_Problem requirements_: In the material below, find every line containing the string "true" and return it.

++++ Source data

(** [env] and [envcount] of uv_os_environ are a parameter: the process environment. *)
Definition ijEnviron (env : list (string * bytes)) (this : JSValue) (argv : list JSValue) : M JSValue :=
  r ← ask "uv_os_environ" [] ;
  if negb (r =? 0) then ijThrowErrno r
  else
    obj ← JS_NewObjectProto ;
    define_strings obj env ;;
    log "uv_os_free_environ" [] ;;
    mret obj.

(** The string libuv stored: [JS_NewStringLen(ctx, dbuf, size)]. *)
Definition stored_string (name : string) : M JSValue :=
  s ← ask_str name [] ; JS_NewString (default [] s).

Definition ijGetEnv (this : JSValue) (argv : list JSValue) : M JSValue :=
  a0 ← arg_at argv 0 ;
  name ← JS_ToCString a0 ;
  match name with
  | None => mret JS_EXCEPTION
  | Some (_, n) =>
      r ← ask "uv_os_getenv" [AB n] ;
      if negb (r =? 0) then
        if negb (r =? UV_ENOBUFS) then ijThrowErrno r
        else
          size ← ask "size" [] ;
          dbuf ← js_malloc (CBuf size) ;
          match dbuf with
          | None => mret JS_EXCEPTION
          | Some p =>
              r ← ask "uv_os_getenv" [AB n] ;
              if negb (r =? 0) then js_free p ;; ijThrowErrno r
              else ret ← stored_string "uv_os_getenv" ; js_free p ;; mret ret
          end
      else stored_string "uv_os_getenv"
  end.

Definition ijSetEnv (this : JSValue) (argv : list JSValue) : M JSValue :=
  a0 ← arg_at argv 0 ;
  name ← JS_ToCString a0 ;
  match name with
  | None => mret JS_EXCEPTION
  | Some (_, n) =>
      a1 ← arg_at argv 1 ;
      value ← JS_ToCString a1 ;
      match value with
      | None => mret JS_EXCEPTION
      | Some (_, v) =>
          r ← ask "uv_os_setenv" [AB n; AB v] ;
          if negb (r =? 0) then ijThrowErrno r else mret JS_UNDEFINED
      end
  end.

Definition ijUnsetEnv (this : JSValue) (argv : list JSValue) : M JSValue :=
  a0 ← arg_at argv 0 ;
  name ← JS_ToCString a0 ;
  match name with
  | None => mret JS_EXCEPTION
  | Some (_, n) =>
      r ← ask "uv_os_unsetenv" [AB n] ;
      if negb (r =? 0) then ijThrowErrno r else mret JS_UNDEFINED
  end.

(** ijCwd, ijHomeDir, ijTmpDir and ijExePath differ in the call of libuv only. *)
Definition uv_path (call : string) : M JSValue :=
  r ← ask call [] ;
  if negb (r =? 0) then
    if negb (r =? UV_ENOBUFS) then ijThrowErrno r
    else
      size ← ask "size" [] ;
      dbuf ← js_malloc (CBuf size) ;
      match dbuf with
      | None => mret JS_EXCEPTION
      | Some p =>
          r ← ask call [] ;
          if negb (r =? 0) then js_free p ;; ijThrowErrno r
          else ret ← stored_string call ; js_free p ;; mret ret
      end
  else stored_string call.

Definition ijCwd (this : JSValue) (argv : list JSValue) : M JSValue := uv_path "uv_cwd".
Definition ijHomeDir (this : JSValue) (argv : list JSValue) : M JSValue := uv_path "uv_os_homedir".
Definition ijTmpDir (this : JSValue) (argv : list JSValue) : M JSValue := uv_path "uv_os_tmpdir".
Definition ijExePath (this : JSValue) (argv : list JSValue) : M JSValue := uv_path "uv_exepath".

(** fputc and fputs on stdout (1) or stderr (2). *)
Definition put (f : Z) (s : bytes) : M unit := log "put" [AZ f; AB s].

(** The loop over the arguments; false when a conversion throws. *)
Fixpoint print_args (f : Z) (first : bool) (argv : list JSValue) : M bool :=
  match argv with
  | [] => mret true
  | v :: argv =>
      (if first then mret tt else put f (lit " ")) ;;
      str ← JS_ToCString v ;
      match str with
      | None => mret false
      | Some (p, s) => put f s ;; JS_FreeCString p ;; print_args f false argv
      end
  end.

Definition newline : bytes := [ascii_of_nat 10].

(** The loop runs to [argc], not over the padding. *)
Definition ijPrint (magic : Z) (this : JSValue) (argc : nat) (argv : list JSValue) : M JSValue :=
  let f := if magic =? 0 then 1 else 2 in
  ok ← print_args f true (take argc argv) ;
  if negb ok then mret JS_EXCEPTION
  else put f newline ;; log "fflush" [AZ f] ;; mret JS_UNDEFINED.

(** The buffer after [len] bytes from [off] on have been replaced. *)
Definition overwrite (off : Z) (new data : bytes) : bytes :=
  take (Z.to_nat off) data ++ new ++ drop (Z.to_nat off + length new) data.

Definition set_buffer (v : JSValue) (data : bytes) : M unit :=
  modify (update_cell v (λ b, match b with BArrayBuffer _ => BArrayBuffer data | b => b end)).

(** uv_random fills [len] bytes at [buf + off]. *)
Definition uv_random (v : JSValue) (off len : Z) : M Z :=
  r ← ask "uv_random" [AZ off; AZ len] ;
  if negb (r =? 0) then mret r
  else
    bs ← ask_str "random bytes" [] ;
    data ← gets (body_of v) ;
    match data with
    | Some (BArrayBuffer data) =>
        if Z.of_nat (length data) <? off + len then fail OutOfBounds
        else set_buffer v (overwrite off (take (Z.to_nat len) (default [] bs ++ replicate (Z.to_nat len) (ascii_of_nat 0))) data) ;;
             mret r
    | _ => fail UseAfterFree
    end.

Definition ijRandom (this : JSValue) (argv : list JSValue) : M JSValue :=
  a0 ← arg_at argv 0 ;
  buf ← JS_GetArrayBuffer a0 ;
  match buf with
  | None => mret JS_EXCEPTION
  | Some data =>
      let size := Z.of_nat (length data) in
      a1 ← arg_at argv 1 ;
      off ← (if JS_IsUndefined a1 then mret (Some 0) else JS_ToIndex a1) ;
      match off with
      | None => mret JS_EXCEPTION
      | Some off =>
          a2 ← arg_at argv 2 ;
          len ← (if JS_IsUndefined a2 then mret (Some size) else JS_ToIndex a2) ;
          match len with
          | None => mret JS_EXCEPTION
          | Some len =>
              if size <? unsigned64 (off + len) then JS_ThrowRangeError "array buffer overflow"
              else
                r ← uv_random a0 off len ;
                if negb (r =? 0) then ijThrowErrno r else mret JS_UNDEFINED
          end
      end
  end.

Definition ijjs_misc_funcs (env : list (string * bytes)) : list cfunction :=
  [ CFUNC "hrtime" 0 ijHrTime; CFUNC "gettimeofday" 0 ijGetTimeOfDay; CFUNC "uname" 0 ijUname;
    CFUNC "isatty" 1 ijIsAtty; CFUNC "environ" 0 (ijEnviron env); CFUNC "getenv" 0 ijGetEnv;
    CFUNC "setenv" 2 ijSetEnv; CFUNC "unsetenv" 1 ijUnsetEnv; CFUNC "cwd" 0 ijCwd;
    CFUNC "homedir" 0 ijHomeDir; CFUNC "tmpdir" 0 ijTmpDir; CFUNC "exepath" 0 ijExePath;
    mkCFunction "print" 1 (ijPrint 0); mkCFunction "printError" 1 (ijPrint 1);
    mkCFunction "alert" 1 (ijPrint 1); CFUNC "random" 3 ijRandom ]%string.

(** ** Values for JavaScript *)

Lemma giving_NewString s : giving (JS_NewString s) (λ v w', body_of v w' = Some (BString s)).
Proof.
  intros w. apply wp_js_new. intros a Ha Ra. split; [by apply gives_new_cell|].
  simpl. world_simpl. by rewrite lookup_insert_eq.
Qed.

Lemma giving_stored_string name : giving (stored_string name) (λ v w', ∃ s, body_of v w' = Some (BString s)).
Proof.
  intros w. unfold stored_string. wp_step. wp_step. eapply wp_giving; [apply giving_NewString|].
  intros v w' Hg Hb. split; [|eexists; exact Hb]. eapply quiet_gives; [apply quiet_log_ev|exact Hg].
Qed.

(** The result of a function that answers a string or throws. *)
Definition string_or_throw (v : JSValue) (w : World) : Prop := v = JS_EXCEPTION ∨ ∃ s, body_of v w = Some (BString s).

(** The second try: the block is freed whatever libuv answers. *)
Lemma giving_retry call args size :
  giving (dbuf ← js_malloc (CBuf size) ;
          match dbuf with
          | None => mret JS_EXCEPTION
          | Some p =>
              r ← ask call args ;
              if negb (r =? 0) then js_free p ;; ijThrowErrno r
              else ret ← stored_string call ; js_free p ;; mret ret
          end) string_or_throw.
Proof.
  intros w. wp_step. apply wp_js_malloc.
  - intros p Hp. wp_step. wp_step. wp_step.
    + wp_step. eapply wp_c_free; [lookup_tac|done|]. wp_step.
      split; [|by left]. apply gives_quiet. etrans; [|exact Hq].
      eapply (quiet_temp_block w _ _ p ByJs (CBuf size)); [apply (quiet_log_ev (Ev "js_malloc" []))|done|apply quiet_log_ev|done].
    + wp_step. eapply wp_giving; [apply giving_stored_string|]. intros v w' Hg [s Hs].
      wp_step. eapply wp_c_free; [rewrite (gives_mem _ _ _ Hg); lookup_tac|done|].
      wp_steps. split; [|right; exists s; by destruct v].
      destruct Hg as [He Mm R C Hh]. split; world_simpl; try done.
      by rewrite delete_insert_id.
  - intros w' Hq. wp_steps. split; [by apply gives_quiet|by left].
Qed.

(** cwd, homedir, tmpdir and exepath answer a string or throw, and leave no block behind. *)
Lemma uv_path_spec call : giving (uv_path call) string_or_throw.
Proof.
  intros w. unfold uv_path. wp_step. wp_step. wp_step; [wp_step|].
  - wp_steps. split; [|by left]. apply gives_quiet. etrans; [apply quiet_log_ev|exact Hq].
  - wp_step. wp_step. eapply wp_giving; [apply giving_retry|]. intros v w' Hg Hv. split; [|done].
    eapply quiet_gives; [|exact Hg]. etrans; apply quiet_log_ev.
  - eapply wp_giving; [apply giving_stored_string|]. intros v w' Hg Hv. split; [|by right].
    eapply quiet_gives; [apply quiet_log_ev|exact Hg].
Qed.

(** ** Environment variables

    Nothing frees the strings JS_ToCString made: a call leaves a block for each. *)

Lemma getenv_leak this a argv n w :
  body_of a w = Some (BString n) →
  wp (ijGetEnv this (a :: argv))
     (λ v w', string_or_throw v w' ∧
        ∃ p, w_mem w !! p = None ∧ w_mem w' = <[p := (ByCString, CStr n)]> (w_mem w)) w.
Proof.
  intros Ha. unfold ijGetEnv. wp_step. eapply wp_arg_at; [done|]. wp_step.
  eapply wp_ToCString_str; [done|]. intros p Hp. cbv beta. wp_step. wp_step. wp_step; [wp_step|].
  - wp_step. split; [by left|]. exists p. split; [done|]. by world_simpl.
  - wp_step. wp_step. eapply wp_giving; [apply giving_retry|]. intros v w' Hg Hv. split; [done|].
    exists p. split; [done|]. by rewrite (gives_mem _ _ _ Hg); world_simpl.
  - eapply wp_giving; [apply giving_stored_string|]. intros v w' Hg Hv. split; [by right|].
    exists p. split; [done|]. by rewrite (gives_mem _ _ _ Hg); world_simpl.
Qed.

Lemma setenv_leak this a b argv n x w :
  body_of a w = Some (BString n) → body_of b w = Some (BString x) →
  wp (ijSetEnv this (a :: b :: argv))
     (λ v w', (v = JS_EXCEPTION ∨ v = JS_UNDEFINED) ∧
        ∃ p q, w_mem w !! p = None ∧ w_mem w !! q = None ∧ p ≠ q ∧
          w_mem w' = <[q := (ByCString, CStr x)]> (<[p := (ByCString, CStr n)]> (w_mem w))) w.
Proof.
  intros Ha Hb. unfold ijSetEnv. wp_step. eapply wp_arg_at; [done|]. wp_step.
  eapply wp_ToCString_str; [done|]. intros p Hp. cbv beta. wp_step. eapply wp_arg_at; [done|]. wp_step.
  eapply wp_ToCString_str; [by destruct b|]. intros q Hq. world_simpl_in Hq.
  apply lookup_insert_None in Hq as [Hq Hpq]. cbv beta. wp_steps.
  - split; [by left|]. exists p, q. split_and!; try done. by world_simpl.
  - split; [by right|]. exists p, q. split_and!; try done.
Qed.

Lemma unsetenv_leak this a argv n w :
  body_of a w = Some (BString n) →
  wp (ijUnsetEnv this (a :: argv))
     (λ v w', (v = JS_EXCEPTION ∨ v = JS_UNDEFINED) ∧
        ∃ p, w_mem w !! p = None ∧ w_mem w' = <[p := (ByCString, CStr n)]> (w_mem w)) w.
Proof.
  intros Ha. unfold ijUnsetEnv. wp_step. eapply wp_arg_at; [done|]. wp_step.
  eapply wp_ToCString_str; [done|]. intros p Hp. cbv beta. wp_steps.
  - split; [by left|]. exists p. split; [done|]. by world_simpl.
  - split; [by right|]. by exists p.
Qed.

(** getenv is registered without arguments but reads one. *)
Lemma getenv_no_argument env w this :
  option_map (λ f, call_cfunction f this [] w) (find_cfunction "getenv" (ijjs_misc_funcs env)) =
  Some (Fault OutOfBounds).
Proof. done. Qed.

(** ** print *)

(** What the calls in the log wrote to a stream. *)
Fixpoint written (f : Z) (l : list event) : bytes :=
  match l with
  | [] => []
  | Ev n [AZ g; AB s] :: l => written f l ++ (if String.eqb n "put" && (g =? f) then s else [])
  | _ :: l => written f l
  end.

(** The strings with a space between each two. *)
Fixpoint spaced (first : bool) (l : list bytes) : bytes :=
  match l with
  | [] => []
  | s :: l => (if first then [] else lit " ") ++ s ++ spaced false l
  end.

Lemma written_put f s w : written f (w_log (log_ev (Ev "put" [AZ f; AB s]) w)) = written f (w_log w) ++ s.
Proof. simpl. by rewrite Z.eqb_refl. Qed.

++++++++

_Exercise solution_:
  | [] => mret true
  ok ← print_args f true (take argc argv) ;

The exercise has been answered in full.